The gutter brats were all there. Ryan counted around a dozen, scattered about the room. All were crouched and huddled, hands pressed against streaming, blinded eyes. If you weren't ready for a mag-gren, the intensity of the light could literally burn out your retinas. Some of the kids were crying, others staggered about, waving their weapons helplessly in the empty air. Not one of them posed any sort of threat to J.B. or Ryan.
"Bullets cost," the Armorer reminded him.
"Fuck that," Ryan snapped. "No different than chilling a pack of rabid dogs."
The executions took less than a minute. Each man walked carefully around the chamber, avoiding the desperate lunges of the children with their homemade knives and boned razors. Getting behind them, one by one they put them away with a single round through the back of the head.
The leader was last to go. Hearing the single, spaced shots, and the thumping sounds as the corpses of his gang hit the floor, he retreated into a corner. Blood leaked, forgotten, from the wound to his shoulder. Eyes squeezed tight, he waved a bone-handled knife with a serrated edge toward the sound of the approaching men, trying to hold them off.
"Like a trapped polecat." J.B. leveled his blaster and squeezed the trigger once.
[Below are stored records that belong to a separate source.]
Lemma SFcompare_antisym x y c :
  SFcompare x y = Some c -> SFcompare y x = Some (CompOpp c).
Proof.
  destruct x as [s1|s1| |s1 m1 e1], y as [s2|s2| |s2 m2 e2];
    simpl; try discriminate;
    try (destruct s1); try (destruct s2);
    intros E; inversion E; subst; try reflexivity.
  all: change (Pos.compare_cont Eq) with Pos.compare.
  all: rewrite (Z.compare_antisym e1 e2), (Pos.compare_antisym m1 m2).
  all: destruct (e1 ?= e2)%Z, (m1 ?= m2)%positive; reflexivity.
Qed.

Lemma SFleb_trans x y z :
  SFleb x y = true -> SFleb y z = true -> SFleb x z = true.
Proof.
  unfold SFleb.
  destruct x as [s1|s1| |s1 m1 e1], y as [s2|s2| |s2 m2 e2],
           z as [s3|s3| |s3 m3 e3];
    simpl; try discriminate; try reflexivity;
    try (destruct s1; simpl; try discriminate; try reflexivity);
    try (destruct s2; simpl; try discriminate; try reflexivity);
    try (destruct s3; simpl; try discriminate; try reflexivity).
  all: change (Pos.compare_cont Eq) with Pos.compare.
  all: destruct (Z.compare_spec e1 e2), (Z.compare_spec e2 e3),
         (Z.compare_spec e1 e3);
    simpl; try discriminate; try reflexivity; try lia; subst.
  all: destruct (Pos.compare_spec m1 m2), (Pos.compare_spec m2 m3),
         (Pos.compare_spec m1 m3);
    simpl; try discriminate; try reflexivity; try lia.
Qed.

(** ** The sign of a difference *)

Lemma digits2_bounds m :
  (2 ^ (Zpos (digits2_pos m) - 1) <= Zpos m < 2 ^ Zpos (digits2_pos m))%Z.
Proof.
  induction m as [m IH|m IH|]; simpl digits2_pos.
  - rewrite Pos2Z.inj_succ.
    replace (Z.succ (Zpos (digits2_pos m)) - 1)%Z
      with (Z.succ (Zpos (digits2_pos m) - 1))%Z by lia.
    rewrite !Z.pow_succ_r by lia. lia.
  - rewrite Pos2Z.inj_succ.
    replace (Z.succ (Zpos (digits2_pos m)) - 1)%Z
      with (Z.succ (Zpos (digits2_pos m) - 1))%Z by lia.
    rewrite !Z.pow_succ_r by lia. lia.
  - simpl. lia.
Qed.

Lemma iter_xO m d : Zpos (Pos.iter xO m d) = (Zpos m * 2 ^ Zpos d)%Z.
Proof.
  induction d as [|d IH] using Pos.peano_ind.
  - simpl. lia.
  - rewrite Pos.iter_succ, Pos2Z.inj_succ, Z.pow_succ_r by lia.
    rewrite Pos2Z.inj_xO, IH. lia.
Qed.

Lemma shl_align_fst m e ez :
  (ez <= e)%Z ->
  Zpos (fst (shl_align m e ez)) = (Zpos m * 2 ^ (e - ez))%Z.
Proof.
  intros Hle. unfold shl_align.
  destruct (ez - e)%Z as [|d|d] eqn:Ed; simpl fst.
  - replace (e - ez)%Z with 0%Z by lia. simpl. lia.
  - lia.
  - rewrite iter_xO. f_equal. f_equal. lia.
Qed.

(** A number of the format has at most [prec] digits, and exactly [prec]
    of them above the smallest exponent. *)
Lemma bounded_digits m e :
  bounded prec emax m e = true ->
  (emin <= e /\ Zpos (digits2_pos m) <= prec
   /\ (emin < e -> Zpos (digits2_pos m) = prec))%Z.
Proof.
  unfold bounded, canonical_mantissa, fexp. intros Hb.
  apply andb_true_iff in Hb. destruct Hb as [Hb _].
  apply Z.eqb_eq in Hb. unfold emin, SpecFloat.emin, prec, emax in *. lia.
Qed.

(** Brought to the smaller exponent, the mantissas are ordered like the
    exponents. *)
Lemma aligned_lt m1 e1 m2 e2 :
  bounded prec emax m1 e1 = true -> bounded prec emax m2 e2 = true ->
  (e1 < e2)%Z ->
  (Zpos (fst (shl_align m1 e1 (Z.min e1 e2)))
   < Zpos (fst (shl_align m2 e2 (Z.min e1 e2))))%Z.
Proof.
  intros H1 H2 Hlt.
  destruct (bounded_digits _ _ H1) as [Hmin1 [Hd1 _]].
  destruct (bounded_digits _ _ H2) as [_ [_ Hd2]].
  rewrite !shl_align_fst by lia.
  rewrite Z.min_l by lia.
  replace (e1 - e1)%Z with 0%Z by lia. rewrite Z.pow_0_r, Z.mul_1_r.
  assert (Hd : Zpos (digits2_pos m2) = prec) by (apply Hd2; lia).
  destruct (digits2_bounds m1) as [_ Hu1].
  destruct (digits2_bounds m2) as [Hl2 _].
  rewrite Hd in Hl2.
  assert (Hp : (2 ^ Zpos (digits2_pos m1) <= 2 ^ prec)%Z)
    by (apply Z.pow_le_mono_r; lia).
  assert (Hq : (2 ^ 1 <= 2 ^ (e2 - e1))%Z)
    by (apply Z.pow_le_mono_r; lia).
  assert (Hr : (2 ^ prec = 2 ^ (prec - 1) * 2 ^ 1)%Z)
    by (rewrite <- Z.pow_add_r by (unfold prec; lia); f_equal; lia).
  assert (H0 : (0 < 2 ^ (prec - 1))%Z)
    by (apply Z.pow_pos_nonneg; unfold prec; lia).
  nia.
Qed.

Lemma aligned_eq m1 m2 e :
  Zpos (fst (shl_align m1 e (Z.min e e))) = Zpos m1
  /\ Zpos (fst (shl_align m2 e (Z.min e e))) = Zpos m2.
Proof.
  rewrite !shl_align_fst by lia. rewrite Z.min_id, Z.sub_diag. simpl. lia.
Qed.

Lemma SFsub_unsigned x y :
  valid_binary x = true -> valid_binary y = true ->
  SFleb x y = true -> unsigned (SF64sub y x).
Proof.
  unfold SFleb.
  destruct x as [s1|s1| |s1 m1 e1], y as [s2|s2| |s2 m2 e2];
    simpl; intros Hx Hy Hle; try discriminate; auto;
    try (destruct s1, s2; simpl in *; try discriminate; auto; fail);
    try (destruct s1; simpl in *; try discriminate; auto; fail);
    try (destruct s2; simpl in *; try discriminate; auto; fail).
  apply signed_unsigned, normalize_signed.
  change (Pos.compare_cont Eq) with Pos.compare in Hle.
  destruct s1, s2; cbn [cond_Zopp]; try discriminate; try lia.
  - destruct (Z.compare_spec e1 e2) as [He|He|He]; try discriminate.
    + subst e2. destruct (aligned_eq m1 m2 e1) as [-> ->].
      destruct (Pos.compare_spec m1 m2); simpl in Hle;
        try discriminate; lia.
    + assert (Ha := aligned_lt m2 e2 m1 e1 Hy Hx He). lia.
  - destruct (Z.compare_spec e1 e2) as [He|He|He]; try discriminate.
    + subst e2. destruct (aligned_eq m1 m2 e1) as [-> ->].
      destruct (Pos.compare_spec m1 m2); simpl in Hle;
        try discriminate; lia.
    + assert (Ha := aligned_lt m1 e1 m2 e2 Hx Hy He).
      rewrite (Z.min_comm e2 e1). lia.
Qed.

(** ** NaN and the order on numbers *)

Lemma isNaN_true x : Num.isNaN x = true <-> Prim2SF x = S754_nan.
Proof.
  unfold Num.isNaN, is_nan. rewrite eqb_spec. unfold SFeqb. split.
  - destruct (Prim2SF x) as [s|s| |s m e] eqn:Ex; auto;
      rewrite SFcompare_refl by discriminate; discriminate.
  - intros ->. reflexivity.
Qed.

Lemma isNaN_false x : Num.isNaN x = false <-> Prim2SF x <> S754_nan.
Proof.
  rewrite <- isNaN_true. destruct (Num.isNaN x); split; congruence.
Qed.

Lemma le_numbers x y :
  Num.le x y = true -> Num.isNaN x = false /\ Num.isNaN y = false.
Proof.
  unfold Num.le. rewrite leb_spec, !isNaN_false. unfold SFleb.
  destruct (Prim2SF x), (Prim2SF y); simpl; try discriminate;
    split; discriminate.
Qed.

Lemma lt_numbers x y :
  Num.lt x y = true -> Num.isNaN x = false /\ Num.isNaN y = false.
Proof.
  unfold Num.lt. rewrite ltb_spec, !isNaN_false. unfold SFltb.
  destruct (Prim2SF x), (Prim2SF y); simpl; try discriminate;
    split; discriminate.
Qed.

Lemma le_refl x : Num.isNaN x = false -> Num.le x x = true.
Proof.
  rewrite isNaN_false. intros Hx. unfold Num.le. rewrite leb_spec.
  unfold SFleb. now rewrite SFcompare_refl.
Qed.

Lemma le_trans x y z :
  Num.le x y = true -> Num.le y z = true -> Num.le x z = true.
Proof. unfold Num.le. rewrite !leb_spec. apply SFleb_trans. Qed.

Lemma lt_le x y : Num.lt x y = true -> Num.le x y = true.
Proof.
  unfold Num.lt, Num.le. rewrite ltb_spec, leb_spec. unfold SFltb, SFleb.
  destruct (SFcompare (Prim2SF x) (Prim2SF y)) as [[]|];
    congruence.
Qed.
The 5.6 mm round hit the teenager through the temple, kicking his skull back against the wall. As the boy slid sideways, he left a smear of dark blood and brains in a gruel on the faded paint. Tiny splinters of bone gleamed white against the crimson.
"Thats it," Ryan said.
"Like fish in a barrel," J.B. agreed. There was no regret in his voice for the bloody massacre. He knew why the children had creepy-crawled into the old mansion. He and Ryan had beaten them by being much better. It wasn't a game, not when losing was terminal.
"Gren's near finished," Ryan observed, carefully reloading his pistol.
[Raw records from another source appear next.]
(** *** Order and membership *)

(** C8: the rows of [failingAnchors] are the summaries of a subsequence of
    the input anchors, each of which satisfies the three filter predicates. *)
Theorem C8_stable_filter (artifacts : Artifacts) (r : Product) :
  audit artifacts = Normal r ->
  exists pageHost kept,
    URL_host (finalUrl artifacts) = Some pageHost /\
    failing_elements artifacts = Normal kept /\
    failingAnchors r = map summary kept /\
    kept `sublist_of` AnchorElements artifacts /\
    Forall (fun a =>
              a ∈ AnchorElements artifacts /\
              behavioral_risk a /\
              cross_origin_or_unparsable pageHost a /\
              http_or_no_href a) kept.
Proof.
  intros Hr. destruct (audit_returns _ _ Hr) as (pageHost & Hp & Hf & Hrows & _).
  exists pageHost, (List.filter (keeps pageHost) (AnchorElements artifacts)).
  repeat split; auto using List_filter_sublist.
  apply Forall_forall. intros a [Ha Hk]%List_filter_elem_of.
  apply keeps_spec in Hk. auto.
Qed.

(** *** A warning without a failure *)

(** C10: on a page whose only anchor has target [_blank], a rel naming
    neither [noopener] nor [noreferrer] and a non-empty href that neither
    parses nor starts with [http], the audit returns that anchor's warning,
    an empty [failingAnchors] and the score 1. *)
Theorem C10_warning_without_failure (pageUrl pageHost : string) (a : AnchorElement)
  (h : string) :
  URL_host pageUrl = Some pageHost ->
  behavioral_risk a ->
  href a = Some h -> h <> "" ->
  startsWith (toLowerCase h) "http" = false ->
  URL_host h = None ->
  exists r,
    audit {| finalUrl := pageUrl; AnchorElements := [a] |} = Normal r /\
    warnings r = [warning_for a] /\
    failingAnchors r = [] /\
    score r = 1%Z.
Proof.
  intros Hp HA Hh Hne Hhttp Hu.
  assert (Hw : warned a = true).
  { apply warned_spec. split; [exact HA|]. unfold unparsable. by rewrite Hh. }
  assert (Hk : forall host, keeps host a = false).
  { intros host. destruct (keeps host a) eqn:Hk; [|reflexivity].
    apply keeps_spec in Hk as (_ & _ & [HC | [HC | (h' & HC & Hs)]]); congruence. }
  destruct (audit _) as [r|e] eqn:Hr.
  - exists r. split; [reflexivity|].
    destruct (audit_returns _ _ Hr) as (host & _ & _ & Hrows & Hws & Hscore).
    cbn [AnchorElements List.filter] in Hrows, Hws.
    rewrite Hk in Hrows. rewrite Hw in Hws. rewrite Hscore, Hrows. auto.
  - exfalso. destruct (audit_throws _ _ Hr) as [Hnone | (a' & Ha' & _ & Hnorel)].
    + cbn [finalUrl] in Hnone. congruence.
    + cbn [AnchorElements] in Ha'. apply list_elem_of_singleton in Ha' as ->.
      destruct HA as (_ & r & Hrel & _). congruence.
Qed.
"Caught in the floor." J.B. walked across the room, stepping over one of the corpses, the soles of his combat boots peeling stickily from the blood-soaked wood. He nudged away the molten remnants of the grenade with his toe, stamping out the circle of glowing charcoal.
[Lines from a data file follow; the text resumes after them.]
(** * Wekeza analytical core: shallow embedding and verified properties

  The Python sources modelled here are
  - [python_backend/agents/portfolio_manager.py] (signal aggregation,
    Kelly sizing, position sizing),
  - [python_backend/data/volume_profile.py] (volume profile, value area),
  - [python_backend/data/order_flow.py] and
    [python_backend/agents/tape_reader.py] (order-flow analysis),
  - [python_backend/backtesting/engine.py] (the backtesting simulator).

  Numbers: Python floats are modelled as exact rationals [Q]; a float
  comparison [a == b] is [Qeq_bool], [a < b] is [Py.ltb].  Rounding error,
  overflow and NaN propagation of IEEE arithmetic are outside the model;
  the places where the code can produce a non-finite value are modelled
  explicitly (a raised exception, or numpy's cast of a non-finite value). *)

From Stdlib Require Import ZArith QArith Qabs Qround Lqa Lia String Ascii List Sorted.
From stdpp Require Import base option list gmap strings pretty.
(** * folly/io/async/Request.cpp: RequestData reference counts, the
      RequestContext data store and the context switch.

    The development follows the source file function by function.  Locks
    ([state_.ulock()], [rlock()], [wlock()]) serialise the sections they
    guard; the model is sequential, so that each locked section is one
    step.  Virtual calls ([onSet], [onUnset]) and reference-count updates
    are recorded, in program order, in a trace of events. *)

From Stdlib Require Import ZArith.
From stdpp Require Import base decidable option list strings gmap fin_maps sorting.

#[local] Set Warnings "-clear-no-such-hyp".

(** ** Objects and pointers *)

(** The address of a [RequestData] object; the null pointer is [None] in an
    [option]. *)
Definition ptr := positive.

(** A non-null pointer to a [RequestData] as the store sees the object: its
    address and the answer of its virtual [hasCallback()]. *)
Record RequestData : Type := mkRequestData {
  addr : ptr;
  hasCallback : bool
}.

#[global] Instance RequestData_eq_dec : EqDecision RequestData.
Proof. solve_decision. Defined.

(** A [RequestData::SharedPtr], a [std::unique_ptr<RequestData>] or a raw
    [RequestData*]: null or a pointer to an object. *)
Abbreviation handle := (option RequestData).

(** ** Events *)

Inductive event : Type :=
  | OnSet (p : ptr)              (* p->onSet() *)
  | OnUnset (p : ptr)            (* p->onUnset() *)
  | KeepAliveInc (p : ptr)       (* constructPtr(p), p non-null *)
  | KeepAliveDec (p : ptr)       (* DestructPtr()(p), p non-null *)
  | Warning (val : string)       (* LOG_FIRST_N(WARNING, 1) actually logging *)
  | StaticCtxAssign (c : option positive) (* staticCtx = c *)
  | Delete (p : ptr).            (* a unique_ptr destroyed while owning p *)

#[global] Instance event_eq_dec : EqDecision event.
Proof. solve_decision. Defined.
"Don't want the whole place going up in smoke," Ryan said, holstering the silenced blaster at his right hip.
"Not yet. Mebbe when we get out of here. After the jump. Be good way to leave it for the Reds. Handful of ashes."
"How's the gateway?" He paused. "And how did youknow there was trouble?"
"I felt it," Krysty said from halfway down the stairs.
"How's the work?"
"Getting there." She walked into the hall and looked into the back room, where the grenade had almost burned out. "Gaia! Seems like you chilled a whole kindergarten in here."
"Them or us, lover."
Zimyanin waited another thirty minutes on the chance that someone might come from the dark bulk of the mansion and tell him what was going on. But in his heart he knew what had happened. Ryan Cawdor and his terrorist gang had been far too good for the wolf pack. He felt no grief for the murderous gang of young thugs.
"They who live by the sword shall surely perish by the sword," he said to himself in English. His 1911 phrase book had a section devoted to popular proverbs and sayings.
"What are we to do, Comrade Major-Commissar? We have collected many local villagers, as you instructed."
Zimyanin tugged thoughtfully at the drooping ends of his mustache. "Time to remove the glove of velvet and use the fist of steel. We will attack in force."
Chapter Thirty-Six
"Not that long to dawn," Doc said, glancing at the sky through the crooked timbers of the roof. Old beams, fire-marked, some with the original shingles, were still nailed in place.
Nearly a half hour had passed since the explosion of the mag-gren and the butchery of the killing pack of teenagers. There'd been no sign of any further hostile activity from the dark fields, though Ryan was certain that there was a sizable force hiding out there. Probably less than a mile away.